Work required: Copy every line below where the string "Import" is found.

* * *

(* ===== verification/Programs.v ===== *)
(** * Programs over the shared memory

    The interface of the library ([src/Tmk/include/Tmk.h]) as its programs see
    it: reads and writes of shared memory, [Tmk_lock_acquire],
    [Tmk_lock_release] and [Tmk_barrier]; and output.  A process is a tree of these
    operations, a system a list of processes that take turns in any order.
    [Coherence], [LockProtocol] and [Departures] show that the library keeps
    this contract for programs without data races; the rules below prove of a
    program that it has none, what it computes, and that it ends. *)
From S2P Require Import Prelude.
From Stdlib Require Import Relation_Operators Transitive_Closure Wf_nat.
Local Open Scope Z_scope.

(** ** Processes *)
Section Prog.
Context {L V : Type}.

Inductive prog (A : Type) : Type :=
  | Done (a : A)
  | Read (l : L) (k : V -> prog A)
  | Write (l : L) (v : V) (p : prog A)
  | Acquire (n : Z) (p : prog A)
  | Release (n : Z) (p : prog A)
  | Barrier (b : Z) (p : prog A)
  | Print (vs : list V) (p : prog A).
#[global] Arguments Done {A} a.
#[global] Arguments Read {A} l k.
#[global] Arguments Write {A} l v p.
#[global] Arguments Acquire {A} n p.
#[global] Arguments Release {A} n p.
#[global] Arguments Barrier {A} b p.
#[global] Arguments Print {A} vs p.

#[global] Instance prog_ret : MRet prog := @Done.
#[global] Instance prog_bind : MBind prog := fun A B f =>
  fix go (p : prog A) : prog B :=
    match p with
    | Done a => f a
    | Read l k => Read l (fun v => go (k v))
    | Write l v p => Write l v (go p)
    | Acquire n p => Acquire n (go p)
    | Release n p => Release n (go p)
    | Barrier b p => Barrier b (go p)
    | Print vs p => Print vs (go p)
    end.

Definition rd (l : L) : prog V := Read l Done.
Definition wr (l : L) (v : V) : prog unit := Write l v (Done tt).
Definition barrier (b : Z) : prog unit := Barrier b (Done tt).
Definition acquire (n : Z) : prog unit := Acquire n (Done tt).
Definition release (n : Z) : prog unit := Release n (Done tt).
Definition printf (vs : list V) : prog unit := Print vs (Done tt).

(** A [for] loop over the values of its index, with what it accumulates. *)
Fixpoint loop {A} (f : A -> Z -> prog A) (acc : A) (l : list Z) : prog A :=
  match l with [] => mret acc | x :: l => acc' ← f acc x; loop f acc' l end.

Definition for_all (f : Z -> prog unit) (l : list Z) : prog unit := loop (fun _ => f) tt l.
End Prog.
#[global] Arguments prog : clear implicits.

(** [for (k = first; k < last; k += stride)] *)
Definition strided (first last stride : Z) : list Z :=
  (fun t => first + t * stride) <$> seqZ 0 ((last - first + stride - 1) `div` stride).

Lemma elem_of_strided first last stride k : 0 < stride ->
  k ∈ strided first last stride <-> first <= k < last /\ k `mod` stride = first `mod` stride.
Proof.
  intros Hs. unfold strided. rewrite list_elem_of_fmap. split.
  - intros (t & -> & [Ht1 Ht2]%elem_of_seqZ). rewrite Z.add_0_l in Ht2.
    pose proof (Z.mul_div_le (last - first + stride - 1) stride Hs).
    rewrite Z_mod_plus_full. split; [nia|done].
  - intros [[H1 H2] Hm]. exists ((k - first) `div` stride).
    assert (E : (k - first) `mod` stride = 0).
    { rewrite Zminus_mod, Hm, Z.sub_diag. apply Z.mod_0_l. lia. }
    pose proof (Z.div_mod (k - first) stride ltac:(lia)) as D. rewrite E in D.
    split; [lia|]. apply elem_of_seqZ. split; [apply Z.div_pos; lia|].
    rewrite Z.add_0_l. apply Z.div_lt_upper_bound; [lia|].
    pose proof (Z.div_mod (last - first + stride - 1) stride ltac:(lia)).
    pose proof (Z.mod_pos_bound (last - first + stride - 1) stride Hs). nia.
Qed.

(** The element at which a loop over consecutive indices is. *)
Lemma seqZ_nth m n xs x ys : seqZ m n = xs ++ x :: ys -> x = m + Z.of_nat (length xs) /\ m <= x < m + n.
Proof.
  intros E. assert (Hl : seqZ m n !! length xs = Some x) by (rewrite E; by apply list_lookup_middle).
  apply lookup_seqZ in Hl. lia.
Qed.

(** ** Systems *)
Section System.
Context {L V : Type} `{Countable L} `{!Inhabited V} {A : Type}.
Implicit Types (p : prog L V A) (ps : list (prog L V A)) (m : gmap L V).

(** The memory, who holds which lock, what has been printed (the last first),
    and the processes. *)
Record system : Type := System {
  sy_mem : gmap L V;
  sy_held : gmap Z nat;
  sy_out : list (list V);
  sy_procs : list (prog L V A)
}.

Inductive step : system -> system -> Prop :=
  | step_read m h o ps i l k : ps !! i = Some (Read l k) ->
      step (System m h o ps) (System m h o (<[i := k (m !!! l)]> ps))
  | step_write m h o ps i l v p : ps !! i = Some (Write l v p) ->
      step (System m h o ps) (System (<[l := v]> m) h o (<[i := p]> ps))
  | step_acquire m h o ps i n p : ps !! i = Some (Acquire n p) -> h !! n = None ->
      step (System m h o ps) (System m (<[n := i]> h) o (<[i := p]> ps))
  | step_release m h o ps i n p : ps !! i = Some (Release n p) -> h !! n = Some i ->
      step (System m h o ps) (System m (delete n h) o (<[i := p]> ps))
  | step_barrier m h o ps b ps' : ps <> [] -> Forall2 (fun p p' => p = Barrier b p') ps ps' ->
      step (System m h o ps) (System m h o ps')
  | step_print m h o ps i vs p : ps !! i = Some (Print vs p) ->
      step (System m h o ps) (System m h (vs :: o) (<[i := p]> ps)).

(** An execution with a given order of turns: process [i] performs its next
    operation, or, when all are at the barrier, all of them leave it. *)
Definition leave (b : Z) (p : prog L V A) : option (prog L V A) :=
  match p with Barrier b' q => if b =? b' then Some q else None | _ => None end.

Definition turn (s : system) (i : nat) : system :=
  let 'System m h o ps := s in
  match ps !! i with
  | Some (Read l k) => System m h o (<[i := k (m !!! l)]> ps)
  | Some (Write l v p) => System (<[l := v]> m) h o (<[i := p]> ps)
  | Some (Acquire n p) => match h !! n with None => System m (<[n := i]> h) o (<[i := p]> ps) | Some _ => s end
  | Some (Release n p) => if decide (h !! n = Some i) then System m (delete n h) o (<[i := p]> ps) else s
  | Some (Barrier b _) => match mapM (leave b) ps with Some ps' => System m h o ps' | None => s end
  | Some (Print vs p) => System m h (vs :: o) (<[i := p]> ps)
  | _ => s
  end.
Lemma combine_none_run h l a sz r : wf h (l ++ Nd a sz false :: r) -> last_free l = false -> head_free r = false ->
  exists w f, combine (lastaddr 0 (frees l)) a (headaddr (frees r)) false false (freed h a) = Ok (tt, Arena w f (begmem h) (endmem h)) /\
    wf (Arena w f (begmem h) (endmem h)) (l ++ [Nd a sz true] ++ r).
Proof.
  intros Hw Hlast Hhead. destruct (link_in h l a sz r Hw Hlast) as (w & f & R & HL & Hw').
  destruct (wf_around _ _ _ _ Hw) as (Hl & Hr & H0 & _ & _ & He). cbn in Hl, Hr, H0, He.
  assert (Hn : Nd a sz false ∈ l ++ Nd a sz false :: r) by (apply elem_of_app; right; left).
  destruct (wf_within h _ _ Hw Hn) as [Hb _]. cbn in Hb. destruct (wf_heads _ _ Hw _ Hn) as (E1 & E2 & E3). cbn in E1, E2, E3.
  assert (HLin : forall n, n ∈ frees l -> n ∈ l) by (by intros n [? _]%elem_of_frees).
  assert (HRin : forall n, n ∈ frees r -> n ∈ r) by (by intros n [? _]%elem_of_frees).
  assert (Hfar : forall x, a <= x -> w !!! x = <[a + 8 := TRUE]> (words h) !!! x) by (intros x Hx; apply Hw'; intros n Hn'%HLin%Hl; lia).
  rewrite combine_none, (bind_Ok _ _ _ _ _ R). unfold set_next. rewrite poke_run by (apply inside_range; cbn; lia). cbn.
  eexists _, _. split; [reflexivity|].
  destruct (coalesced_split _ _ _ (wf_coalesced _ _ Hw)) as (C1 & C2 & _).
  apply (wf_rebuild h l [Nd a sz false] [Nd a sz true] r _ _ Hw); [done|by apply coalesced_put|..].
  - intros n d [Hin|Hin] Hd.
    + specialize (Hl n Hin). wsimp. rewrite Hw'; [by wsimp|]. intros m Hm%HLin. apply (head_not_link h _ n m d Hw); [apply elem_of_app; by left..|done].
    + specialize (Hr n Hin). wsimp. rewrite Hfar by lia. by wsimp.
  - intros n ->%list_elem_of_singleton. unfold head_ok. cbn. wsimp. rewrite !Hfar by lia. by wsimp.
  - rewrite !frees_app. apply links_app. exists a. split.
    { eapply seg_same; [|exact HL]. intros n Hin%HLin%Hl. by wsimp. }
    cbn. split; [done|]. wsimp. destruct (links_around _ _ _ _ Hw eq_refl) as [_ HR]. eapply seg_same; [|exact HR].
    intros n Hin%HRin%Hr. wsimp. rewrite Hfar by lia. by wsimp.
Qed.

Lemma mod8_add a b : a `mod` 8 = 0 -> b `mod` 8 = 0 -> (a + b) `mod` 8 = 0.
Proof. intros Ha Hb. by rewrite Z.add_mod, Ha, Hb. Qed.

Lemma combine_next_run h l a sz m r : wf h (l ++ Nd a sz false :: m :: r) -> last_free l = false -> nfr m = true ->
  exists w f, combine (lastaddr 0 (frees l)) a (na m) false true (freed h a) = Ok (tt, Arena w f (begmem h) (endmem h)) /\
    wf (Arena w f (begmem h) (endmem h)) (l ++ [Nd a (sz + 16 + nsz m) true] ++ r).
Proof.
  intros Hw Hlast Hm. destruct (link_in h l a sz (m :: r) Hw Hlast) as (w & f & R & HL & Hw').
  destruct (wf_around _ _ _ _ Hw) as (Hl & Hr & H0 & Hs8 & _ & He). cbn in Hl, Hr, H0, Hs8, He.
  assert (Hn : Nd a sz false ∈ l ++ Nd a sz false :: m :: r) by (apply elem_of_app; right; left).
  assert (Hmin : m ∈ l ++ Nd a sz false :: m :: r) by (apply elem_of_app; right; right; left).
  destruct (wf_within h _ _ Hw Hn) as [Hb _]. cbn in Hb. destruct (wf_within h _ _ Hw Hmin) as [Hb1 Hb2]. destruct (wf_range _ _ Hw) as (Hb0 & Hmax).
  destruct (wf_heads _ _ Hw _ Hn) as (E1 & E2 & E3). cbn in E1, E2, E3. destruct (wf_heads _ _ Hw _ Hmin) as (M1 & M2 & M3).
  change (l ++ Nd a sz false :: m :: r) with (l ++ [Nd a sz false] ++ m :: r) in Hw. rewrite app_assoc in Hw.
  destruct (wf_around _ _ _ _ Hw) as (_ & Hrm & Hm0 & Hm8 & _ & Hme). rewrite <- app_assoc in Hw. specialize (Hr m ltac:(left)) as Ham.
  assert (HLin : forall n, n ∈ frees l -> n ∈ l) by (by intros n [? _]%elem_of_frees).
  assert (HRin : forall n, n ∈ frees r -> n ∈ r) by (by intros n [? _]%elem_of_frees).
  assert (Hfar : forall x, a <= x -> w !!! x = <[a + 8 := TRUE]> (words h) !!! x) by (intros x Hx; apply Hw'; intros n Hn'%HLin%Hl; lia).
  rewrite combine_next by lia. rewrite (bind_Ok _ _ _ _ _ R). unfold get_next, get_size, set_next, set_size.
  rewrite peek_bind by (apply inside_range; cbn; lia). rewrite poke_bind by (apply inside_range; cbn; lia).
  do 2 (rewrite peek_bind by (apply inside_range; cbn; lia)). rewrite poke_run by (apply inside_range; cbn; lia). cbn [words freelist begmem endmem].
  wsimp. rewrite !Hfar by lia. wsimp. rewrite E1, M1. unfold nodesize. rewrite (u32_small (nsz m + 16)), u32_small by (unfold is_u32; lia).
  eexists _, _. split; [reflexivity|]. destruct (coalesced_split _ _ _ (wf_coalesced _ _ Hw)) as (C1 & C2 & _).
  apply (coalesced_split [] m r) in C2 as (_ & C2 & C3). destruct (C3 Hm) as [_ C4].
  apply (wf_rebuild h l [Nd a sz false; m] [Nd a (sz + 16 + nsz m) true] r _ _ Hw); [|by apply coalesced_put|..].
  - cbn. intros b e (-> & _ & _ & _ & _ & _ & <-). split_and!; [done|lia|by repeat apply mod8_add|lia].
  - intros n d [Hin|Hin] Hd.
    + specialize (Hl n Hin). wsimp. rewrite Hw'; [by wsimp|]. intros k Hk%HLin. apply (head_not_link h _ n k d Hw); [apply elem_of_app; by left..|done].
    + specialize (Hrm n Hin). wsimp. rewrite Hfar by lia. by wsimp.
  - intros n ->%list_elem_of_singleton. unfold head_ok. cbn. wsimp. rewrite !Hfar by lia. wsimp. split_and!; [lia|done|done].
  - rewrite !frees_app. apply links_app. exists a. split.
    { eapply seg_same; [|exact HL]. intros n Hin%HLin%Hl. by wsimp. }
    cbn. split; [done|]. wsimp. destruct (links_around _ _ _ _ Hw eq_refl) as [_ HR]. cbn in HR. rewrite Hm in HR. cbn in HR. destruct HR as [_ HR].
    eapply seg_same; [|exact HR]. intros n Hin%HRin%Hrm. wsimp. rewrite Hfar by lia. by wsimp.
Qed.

* * *

Result of the task:
From S2P Require Import Prelude.
From Stdlib Require Import Relation_Operators Transitive_Closure Wf_nat.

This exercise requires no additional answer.